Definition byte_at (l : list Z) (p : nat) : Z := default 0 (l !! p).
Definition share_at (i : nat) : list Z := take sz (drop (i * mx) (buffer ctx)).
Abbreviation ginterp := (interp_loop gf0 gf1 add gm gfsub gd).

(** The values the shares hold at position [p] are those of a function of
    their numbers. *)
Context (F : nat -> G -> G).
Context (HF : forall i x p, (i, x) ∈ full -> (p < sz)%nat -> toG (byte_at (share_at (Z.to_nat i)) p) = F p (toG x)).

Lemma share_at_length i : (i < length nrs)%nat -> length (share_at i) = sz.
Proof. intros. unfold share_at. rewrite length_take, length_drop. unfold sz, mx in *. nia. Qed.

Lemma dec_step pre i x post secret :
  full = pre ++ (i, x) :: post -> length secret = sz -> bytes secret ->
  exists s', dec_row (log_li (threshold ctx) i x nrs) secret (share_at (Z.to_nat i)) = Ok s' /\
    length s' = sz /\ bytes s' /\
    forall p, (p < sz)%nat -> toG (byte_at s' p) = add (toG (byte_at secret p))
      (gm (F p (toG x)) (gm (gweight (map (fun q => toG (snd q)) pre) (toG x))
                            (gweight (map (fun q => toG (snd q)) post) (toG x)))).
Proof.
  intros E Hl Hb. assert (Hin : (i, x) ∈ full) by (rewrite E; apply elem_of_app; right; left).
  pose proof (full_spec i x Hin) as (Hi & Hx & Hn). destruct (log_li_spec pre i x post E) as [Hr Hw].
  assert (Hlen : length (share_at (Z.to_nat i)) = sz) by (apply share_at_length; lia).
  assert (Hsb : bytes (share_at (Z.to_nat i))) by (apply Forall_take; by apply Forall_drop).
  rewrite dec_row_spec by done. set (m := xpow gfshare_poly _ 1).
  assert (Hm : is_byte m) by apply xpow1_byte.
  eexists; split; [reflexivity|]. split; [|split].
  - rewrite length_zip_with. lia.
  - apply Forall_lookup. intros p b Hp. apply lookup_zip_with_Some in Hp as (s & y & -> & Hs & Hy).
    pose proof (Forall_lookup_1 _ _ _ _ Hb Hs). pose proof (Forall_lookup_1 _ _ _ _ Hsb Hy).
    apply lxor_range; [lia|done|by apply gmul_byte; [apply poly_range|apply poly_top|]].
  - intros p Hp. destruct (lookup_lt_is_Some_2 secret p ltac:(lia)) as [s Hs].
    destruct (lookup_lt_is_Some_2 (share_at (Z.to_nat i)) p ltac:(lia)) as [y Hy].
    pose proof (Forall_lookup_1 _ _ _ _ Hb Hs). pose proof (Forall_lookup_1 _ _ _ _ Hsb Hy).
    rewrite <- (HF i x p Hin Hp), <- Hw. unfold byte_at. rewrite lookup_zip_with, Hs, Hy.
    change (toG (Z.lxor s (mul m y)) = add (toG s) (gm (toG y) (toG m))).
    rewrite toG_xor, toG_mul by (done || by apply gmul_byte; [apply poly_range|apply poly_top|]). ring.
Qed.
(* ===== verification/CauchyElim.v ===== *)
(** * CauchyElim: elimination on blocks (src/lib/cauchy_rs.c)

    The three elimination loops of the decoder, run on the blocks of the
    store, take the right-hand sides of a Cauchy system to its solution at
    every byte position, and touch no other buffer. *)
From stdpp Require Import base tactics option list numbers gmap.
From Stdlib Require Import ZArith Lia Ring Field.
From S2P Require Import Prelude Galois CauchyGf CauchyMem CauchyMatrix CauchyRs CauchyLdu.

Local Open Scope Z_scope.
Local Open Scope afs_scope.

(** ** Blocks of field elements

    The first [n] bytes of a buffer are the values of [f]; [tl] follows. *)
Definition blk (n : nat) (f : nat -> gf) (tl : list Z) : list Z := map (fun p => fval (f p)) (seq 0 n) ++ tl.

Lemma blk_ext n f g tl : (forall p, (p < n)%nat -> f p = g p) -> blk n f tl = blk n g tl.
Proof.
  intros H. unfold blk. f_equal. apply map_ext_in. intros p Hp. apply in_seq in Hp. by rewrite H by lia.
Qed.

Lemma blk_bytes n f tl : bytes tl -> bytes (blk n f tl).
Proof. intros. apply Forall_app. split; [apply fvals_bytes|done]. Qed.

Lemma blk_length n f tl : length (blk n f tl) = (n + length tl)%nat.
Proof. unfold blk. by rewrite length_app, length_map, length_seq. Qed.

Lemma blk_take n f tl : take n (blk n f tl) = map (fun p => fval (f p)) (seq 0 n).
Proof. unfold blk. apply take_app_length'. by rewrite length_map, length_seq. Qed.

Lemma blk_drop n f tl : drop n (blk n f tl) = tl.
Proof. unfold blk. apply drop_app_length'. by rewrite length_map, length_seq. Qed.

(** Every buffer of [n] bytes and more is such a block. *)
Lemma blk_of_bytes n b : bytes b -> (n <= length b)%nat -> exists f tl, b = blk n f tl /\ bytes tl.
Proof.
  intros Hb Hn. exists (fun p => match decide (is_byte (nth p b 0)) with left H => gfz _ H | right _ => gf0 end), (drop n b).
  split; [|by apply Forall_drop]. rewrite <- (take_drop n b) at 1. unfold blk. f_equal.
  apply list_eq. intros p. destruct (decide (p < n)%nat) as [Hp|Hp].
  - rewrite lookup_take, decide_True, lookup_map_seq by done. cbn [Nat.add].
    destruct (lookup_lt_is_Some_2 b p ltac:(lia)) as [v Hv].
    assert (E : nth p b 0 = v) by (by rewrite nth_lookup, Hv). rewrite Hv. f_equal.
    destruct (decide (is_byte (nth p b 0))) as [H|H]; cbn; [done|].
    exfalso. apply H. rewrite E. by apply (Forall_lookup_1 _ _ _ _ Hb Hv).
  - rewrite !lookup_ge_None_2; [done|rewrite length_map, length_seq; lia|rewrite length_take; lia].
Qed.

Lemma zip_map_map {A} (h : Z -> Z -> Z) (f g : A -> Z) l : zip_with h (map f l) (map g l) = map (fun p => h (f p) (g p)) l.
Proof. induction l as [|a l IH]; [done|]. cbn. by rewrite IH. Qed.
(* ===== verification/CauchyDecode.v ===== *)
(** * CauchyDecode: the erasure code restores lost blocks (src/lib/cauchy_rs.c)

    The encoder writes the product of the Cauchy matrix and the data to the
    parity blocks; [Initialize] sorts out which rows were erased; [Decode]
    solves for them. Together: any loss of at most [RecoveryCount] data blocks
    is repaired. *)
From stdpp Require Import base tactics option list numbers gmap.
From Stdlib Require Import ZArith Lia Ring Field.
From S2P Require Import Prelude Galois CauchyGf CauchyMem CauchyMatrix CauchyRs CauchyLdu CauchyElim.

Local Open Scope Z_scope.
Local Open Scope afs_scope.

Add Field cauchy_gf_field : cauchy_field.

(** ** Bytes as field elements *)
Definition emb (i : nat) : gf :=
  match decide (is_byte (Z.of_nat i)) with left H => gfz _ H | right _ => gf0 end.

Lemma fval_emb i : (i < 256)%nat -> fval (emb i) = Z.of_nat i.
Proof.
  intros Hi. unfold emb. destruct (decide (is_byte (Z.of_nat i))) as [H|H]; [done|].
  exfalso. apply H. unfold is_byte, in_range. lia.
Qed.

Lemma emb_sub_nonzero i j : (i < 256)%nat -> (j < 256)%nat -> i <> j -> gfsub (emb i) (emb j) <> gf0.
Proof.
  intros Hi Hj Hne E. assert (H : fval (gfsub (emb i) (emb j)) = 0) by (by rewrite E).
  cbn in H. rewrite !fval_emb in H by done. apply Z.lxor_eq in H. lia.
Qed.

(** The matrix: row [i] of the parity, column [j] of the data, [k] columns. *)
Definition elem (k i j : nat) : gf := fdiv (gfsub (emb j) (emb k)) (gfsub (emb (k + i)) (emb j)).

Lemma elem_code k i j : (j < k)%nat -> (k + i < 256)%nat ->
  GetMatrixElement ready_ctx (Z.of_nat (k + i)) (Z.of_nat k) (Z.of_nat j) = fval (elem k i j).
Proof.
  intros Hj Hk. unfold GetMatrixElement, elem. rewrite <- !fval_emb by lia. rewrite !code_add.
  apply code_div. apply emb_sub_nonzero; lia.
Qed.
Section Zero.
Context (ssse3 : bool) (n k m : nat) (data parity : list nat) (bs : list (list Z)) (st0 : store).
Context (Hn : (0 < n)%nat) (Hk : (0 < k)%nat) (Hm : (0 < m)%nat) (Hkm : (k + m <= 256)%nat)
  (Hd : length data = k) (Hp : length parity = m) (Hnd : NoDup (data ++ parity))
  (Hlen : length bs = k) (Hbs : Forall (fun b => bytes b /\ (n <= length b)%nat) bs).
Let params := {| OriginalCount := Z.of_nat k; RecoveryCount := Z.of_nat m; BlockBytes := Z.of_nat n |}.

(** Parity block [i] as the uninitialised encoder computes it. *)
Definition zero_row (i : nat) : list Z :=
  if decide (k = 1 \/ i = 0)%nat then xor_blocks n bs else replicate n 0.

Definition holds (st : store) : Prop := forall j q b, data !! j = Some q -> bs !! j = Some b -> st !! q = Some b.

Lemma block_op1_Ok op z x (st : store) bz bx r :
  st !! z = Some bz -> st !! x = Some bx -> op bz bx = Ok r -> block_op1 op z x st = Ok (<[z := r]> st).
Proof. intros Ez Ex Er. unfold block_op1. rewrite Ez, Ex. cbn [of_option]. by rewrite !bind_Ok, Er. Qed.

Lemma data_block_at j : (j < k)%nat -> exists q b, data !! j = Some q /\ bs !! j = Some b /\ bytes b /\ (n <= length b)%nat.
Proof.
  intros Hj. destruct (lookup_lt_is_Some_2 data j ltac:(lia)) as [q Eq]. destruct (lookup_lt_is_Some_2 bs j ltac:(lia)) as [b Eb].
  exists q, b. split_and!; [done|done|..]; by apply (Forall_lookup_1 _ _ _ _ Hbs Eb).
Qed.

:: ABOUT THIS EXERCISE ::
Working from the data above, extract solely the lines from the one containing "CauchyRs CauchyLdu CauchyElim." through the one containing "(Hlen : length bs", exactly as they appear, both included.

:: WRITTEN RESPONSE ::
From S2P Require Import Prelude Galois CauchyGf CauchyMem CauchyMatrix CauchyRs CauchyLdu CauchyElim.

Local Open Scope Z_scope.
Local Open Scope afs_scope.

Add Field cauchy_gf_field : cauchy_field.

(** ** Bytes as field elements *)
Definition emb (i : nat) : gf :=
  match decide (is_byte (Z.of_nat i)) with left H => gfz _ H | right _ => gf0 end.

Lemma fval_emb i : (i < 256)%nat -> fval (emb i) = Z.of_nat i.
Proof.
  intros Hi. unfold emb. destruct (decide (is_byte (Z.of_nat i))) as [H|H]; [done|].
  exfalso. apply H. unfold is_byte, in_range. lia.
Qed.

Lemma emb_sub_nonzero i j : (i < 256)%nat -> (j < 256)%nat -> i <> j -> gfsub (emb i) (emb j) <> gf0.
Proof.
  intros Hi Hj Hne E. assert (H : fval (gfsub (emb i) (emb j)) = 0) by (by rewrite E).
  cbn in H. rewrite !fval_emb in H by done. apply Z.lxor_eq in H. lia.
Qed.

(** The matrix: row [i] of the parity, column [j] of the data, [k] columns. *)
Definition elem (k i j : nat) : gf := fdiv (gfsub (emb j) (emb k)) (gfsub (emb (k + i)) (emb j)).

Lemma elem_code k i j : (j < k)%nat -> (k + i < 256)%nat ->
  GetMatrixElement ready_ctx (Z.of_nat (k + i)) (Z.of_nat k) (Z.of_nat j) = fval (elem k i j).
Proof.
  intros Hj Hk. unfold GetMatrixElement, elem. rewrite <- !fval_emb by lia. rewrite !code_add.
  apply code_div. apply emb_sub_nonzero; lia.
Qed.
Section Zero.
Context (ssse3 : bool) (n k m : nat) (data parity : list nat) (bs : list (list Z)) (st0 : store).
Context (Hn : (0 < n)%nat) (Hk : (0 < k)%nat) (Hm : (0 < m)%nat) (Hkm : (k + m <= 256)%nat)
  (Hd : length data = k) (Hp : length parity = m) (Hnd : NoDup (data ++ parity))
  (Hlen : length bs = k) (Hbs : Forall (fun b => bytes b /\ (n <= length b)%nat) bs).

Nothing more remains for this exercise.